LOVED that swimming but what a relief to get out to Eton Dorney at the weekend.
Nothing to do with the way they went in the pool, everything to do with their performance poolside. It wasn't so much the tears or the way some of them confused getting a silver with the Somme and a bronze with World War III. Indeed, we could have handled more crying and gnashing of teeth and even the odd expletive might have been forgiven.
Instead most of the tadpoles stuck to the script, the one composed of platitudes, cliches and a vocabulary straight out of a PR handbook. Once again, the swimmers in Team Australia (as we like to call the Olympic squad these days) said the same things, in the same way. The girls in particular shared a breathless pitch that made them hard to separate. As programmatic as our Prime Minister in front of a camera.
In contrast, out at the lake, the guys formerly known as the Oarsome Foursome spoke Australian when they made no secret of the fact that being beaten by Team GB was not the game plan. They were having a very ordinary moment in Buckinghamshire and it showed. The good news for the future of viewer sanity was that they did not sound like the swimmers and indeed, did not sound like each other. No mean feat given they work as one on those oars.
Even triathlete Erin Densham, who could well have been a candidate for Swimspeak, given that she's a female of a certain age, proved to have a voice of her own after fording the Serpentine, and cycling and running endlessly around Hyde Park. It's hard to put your fingernail on it but you get the feeling that if she has had media training, the kid from Camden has taken it with a grain of salt.
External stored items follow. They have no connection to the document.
(** X17.  Deleting through the menus.  The user opens a secret with
    [get], answers the item menu with [d] (in either case) and confirms;
    the idle TTL not having run out, [get] returns [None] and the vault in
    memory is the one from before without that secret. *)
Theorem get_then_delete :
  forall (fuel : nat) (w : World) (v : Vault) (l l' : list SecretItem) (id : Z)
         (item : SecretItem) (typed : string) (rest : list Input) (more : list bool),
    vault w = Some v -> secrets v = Some l ->
    Py.pop l id = Some (item, l') ->
    stdin w = Typed typed :: rest -> Py.lower typed = "d" ->
    confirms w = true :: more ->
    awake w ->
    exists w',
      get categoryCheckId categoryName (S fuel) id w = Ret None w'
      /\ vault w' = Some (mkVault (categories v) (Some l')).
Proof.
  intros fuel w v l l' id item typed rest more Hv Hs Hpop Hin Hd Hc Ha.
  pose proof (pop_getitem l l' id item Hpop) as Hitem.
  unfold get. change (vault (setAutoLockTimer w)) with (vault w).
  rewrite Hv, Hs, Hitem. cbn [itemMenu]. unfold prompt.
  destruct (show_item_keeps categoryName item (setAutoLockTimer w)) as (Hsi & _ & _).
  change (stdin (emit [Print ""] (checkThenSetAutoLockTimer
                                     (show_item categoryName item (setAutoLockTimer w)))))
    with (stdin (checkThenSetAutoLockTimer
                   (show_item categoryName item (setAutoLockTimer w)))).
  rewrite stdin_checkThenSetAutoLockTimer, Hsi. simpl stdin. rewrite Hin.
  simpl prompt_loop. cbv iota beta. rewrite Hd. simpl String.eqb. cbv iota.
  destruct (item_menu_world item w rest Ha) as (W & HW & Hstore & _ & Hconf & _).
  rewrite <- HW.
  assert (HvW : vault W = Some v).
  { unfold store_of in Hstore. injection Hstore as H _ _ _. now rewrite H. }
  rewrite Hc in Hconf.
  destruct (itemDelete_confirmed W v l l' id item more HvW Hs Hconf Hitem Hpop)
    as (w' & Hrun & Hvault).
  exists w'. unfold bind. rewrite Hrun. split; [reflexivity|exact Hvault].
Qed.

(** X18.  Editing through the menus.  The user opens a secret with
    [get], answers the item menu with [e], the edit menu with the letter of
    a field other than the notes (in either case) and types the new value
    (for the category: empty or an existing one); the idle TTL not having
    run out, the vault in memory afterwards has the same number of secrets,
    the opened one with the new value in that field and every other
    position untouched, whether the save succeeded or not. *)
Theorem get_then_edit :
  forall (fuel : nat) (w : World) (v : Vault) (l : list SecretItem) (id : Z)
         (item : SecretItem) (first second value : string) (fieldName : Field)
         (rest : list Input),
    vault w = Some v -> secrets v = Some l ->
    Py.getitem l id = Some item ->
    stdin w = Typed first :: Typed second :: Typed value :: rest ->
    Py.lower first = "e" -> Py.lower second = edit_command fieldName ->
    fieldName <> F_notes ->
    (fieldName = F_category -> value = "" \/ categoryCheckId (Some v) value = true) ->
    awake w ->
    exists (w' : World) (l' : list SecretItem),
      ended (get categoryCheckId categoryName (S (S (S fuel))) id w) w'
      /\ vault w' = Some (mkVault (categories v) (Some l'))
      /\ length l' = length l
      /\ Py.getitem l' id = Some (set_field fieldName value item)
      /\ (forall j, other_position (length l) j id -> Py.getitem l' j = Py.getitem l j).
Proof.
  intros fuel w v l id item first second value fieldName rest
         Hv Hs Hitem Hin He Hcmd Hf Hc Ha.
  (* the item menu reads [e] *)
  unfold get. change (vault (setAutoLockTimer w)) with (vault w).
  rewrite Hv, Hs, Hitem. cbn [itemMenu]. unfold prompt.
  destruct (show_item_keeps categoryName item (setAutoLockTimer w)) as (Hsi & _ & _).
  change (stdin (emit [Print ""] (checkThenSetAutoLockTimer
                                     (show_item categoryName item (setAutoLockTimer w)))))
    with (stdin (checkThenSetAutoLockTimer
                   (show_item categoryName item (setAutoLockTimer w)))).
  rewrite stdin_checkThenSetAutoLockTimer, Hsi. simpl stdin. rewrite Hin.
  simpl prompt_loop. cbv iota beta. rewrite He. simpl String.eqb. cbv iota.
  destruct (item_menu_world item w (Typed second :: Typed value :: rest) Ha)
    as (W & HW & Hstore & HinW & _ & HaW).
  rewrite <- HW.
  (* the edit menu reads the field *)
  unfold bind at 1. cbn [itemEdit]. unfold prompt.
  change (stdin (emit [Print ""] (checkThenSetAutoLockTimer W)))
    with (stdin (checkThenSetAutoLockTimer W)).
  rewrite stdin_checkThenSetAutoLockTimer, HinW. simpl prompt_loop. cbv iota beta.
  rewrite Hcmd.
  destruct (awake_checkThenSetAutoLockTimer W HaW) as (Hstore2 & _ & _ & _).
  set (W2 := set_stdin (Typed value :: rest) (emit [Print ""] (checkThenSetAutoLockTimer W))).
  assert (HvW2 : vault W2 = Some v).
  { unfold store_of in Hstore, Hstore2.
    injection Hstore as H _ _ _. injection Hstore2 as H2 _ _ _.
    change (vault W2) with (vault (checkThenSetAutoLockTimer W)). congruence. }
  assert (HinW2 : stdin W2 = Typed value :: rest) by reflexivity.
  assert (HcW2 : fieldName = F_category ->
                 value = "" \/ categoryCheckId (vault W2) value = true).
  { rewrite HvW2. exact Hc. }
  assert (Htail : forall current,
             exists (w' : World) (l' : list SecretItem),
               ended (except_Exception item_does_not_exist
                        ((editItemInput categoryCheckId (S fuel) id fieldName current ;;;
                          (fun w2 => Ret None w2)) W2)) w'
               /\ vault w' = Some (mkVault (categories v) (Some l'))
               /\ length l' = length l
               /\ Py.getitem l' id = Some (set_field fieldName value item)
               /\ (forall j, other_position (length l) j id ->
                             Py.getitem l' j = Py.getitem l j)).
  { intros current.
    destruct (editItemInput_reads_value categoryCheckId fuel id fieldName current value
                rest W2 HinW2 Hf HcW2) as (w1 & Hst1 & _ & Hrun).
    assert (Hv1 : vault w1 = Some v).
    { unfold store_of in Hst1. injection Hst1 as H _ _ _. now rewrite H. }
    rewrite Hv1, Hs in Hrun.
    destruct (setitem_spec l id (set_field fieldName value) item Hitem)
      as (l' & Hset & Hlen & Hnew & Hold).
    rewrite Hset in Hrun.
    destruct (save_then_say_ended [Print "The item has been updated."]
                (set_vault (Some (mkVault (categories v) (Some l'))) w1))
      as (w3 & Hend & Hvault & _ & _).
    rewrite <- Hrun in Hend.
    assert (Hbind : ended ((editItemInput categoryCheckId (S fuel) id fieldName current ;;;
                            (fun w2 => Ret (@None string) w2)) W2) w3).
    { unfold bind. destruct Hend as [[a ->]|[e ->]];
        [left; now exists None|right; now exists e]. }
    destruct (except_keeps_vault _ w3 Hbind) as (w' & Hend' & Hv').
    exists w', l'. rewrite Hv'. repeat split; trivial. }
  destruct fieldName; try congruence; simpl edit_command; simpl String.eqb; cbv iota;
    apply Htail.
Qed.



End Menus.

(** ** The further properties at work on the sample vault *)

Lemma addItemInput_stores_typed_witness :
  exists w',
    ended (addItemInput categoryCheckId_model 1
             (sample_world [Typed "1"; Typed "forum"; Typed "carol"; Typed "p4";
                            Typed "first line"; Typed "second line"; Typed ""] [] [])) w'
    /\ vault w'
       = Some (mkVault (categories sample_vault)
                       (Some (stored_secrets sample_vault
                                ++ [mkSecret (if truthy (categories sample_vault)
                                              then "1" else "")
                                             "forum" "carol" "p4"
                                             (Py.join Py.newline
                                                      ["first line"; "second line"])])))
    /\ stdin w' = [].
Proof.
  apply (addItemInput_stores_typed categoryCheckId_model 0
           (sample_world [Typed "1"; Typed "forum"; Typed "carol"; Typed "p4";
                          Typed "first line"; Typed "second line"; Typed ""] [] [])
           sample_vault "1" "forum" "carol" "p4" ["first line"; "second line"] []).
  - reflexivity.
  - reflexivity.
  - intros _. right. reflexivity.
  - repeat constructor; discriminate.
Defined.

Lemma addItemInput_cancelled_witness :
  (exists w',
      addItemInput categoryCheckId_model 1
                   (sample_world [Typed "1"; Typed "forum"; Typed "carol"; CtrlC;
                                  Typed "left over"] [] [])
      = Ret tt w'
      /\ store_of w'
         = store_of (sample_world [Typed "1"; Typed "forum"; Typed "carol"; CtrlC;
                                   Typed "left over"] [] [])
      /\ stdin w' = [Typed "left over"])
  /\ (exists w',
         addItemInput categoryCheckId_model 1 (sample_world [CtrlC] [] []) = Ret tt w'
         /\ store_of w' = store_of (sample_world [CtrlC] [] [])
         /\ stdin w' = []).
Proof.
  split.
  - apply (proj1 (addItemInput_cancelled categoryCheckId_model 0
                    (sample_world [Typed "1"; Typed "forum"; Typed "carol"; CtrlC;
                                   Typed "left over"] [] [])
                    sample_vault eq_refl)
                 "1" ["forum"; "carol"] [Typed "left over"]).
    + reflexivity.
    + intros _. right. reflexivity.
    + simpl. constructor.
  - apply (proj2 (addItemInput_cancelled categoryCheckId_model 0
                    (sample_world [CtrlC] [] []) sample_vault eq_refl) []).
    + reflexivity.
    + reflexivity.
Defined.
Now that we're getting ready for a forensic post-mortem of sports policy to see if we can up the medal tally and catch Team Uzbekistan in Rio it might be worth reviewing the way our athletes are encouraged to be carbon copies of each other in the presentation stakes. Drilling swimmers on intonation as well as their fingernail-to-the-wall techniques might have made sense to the marketers a few years back but, like other elements of our Olympic strategy, it may not suit the times. Even your average five-year-old has figured out how to behave in front of a TV camera these days so it's the Olympians who don't look as if they're in The Truman Show who are really worth gold.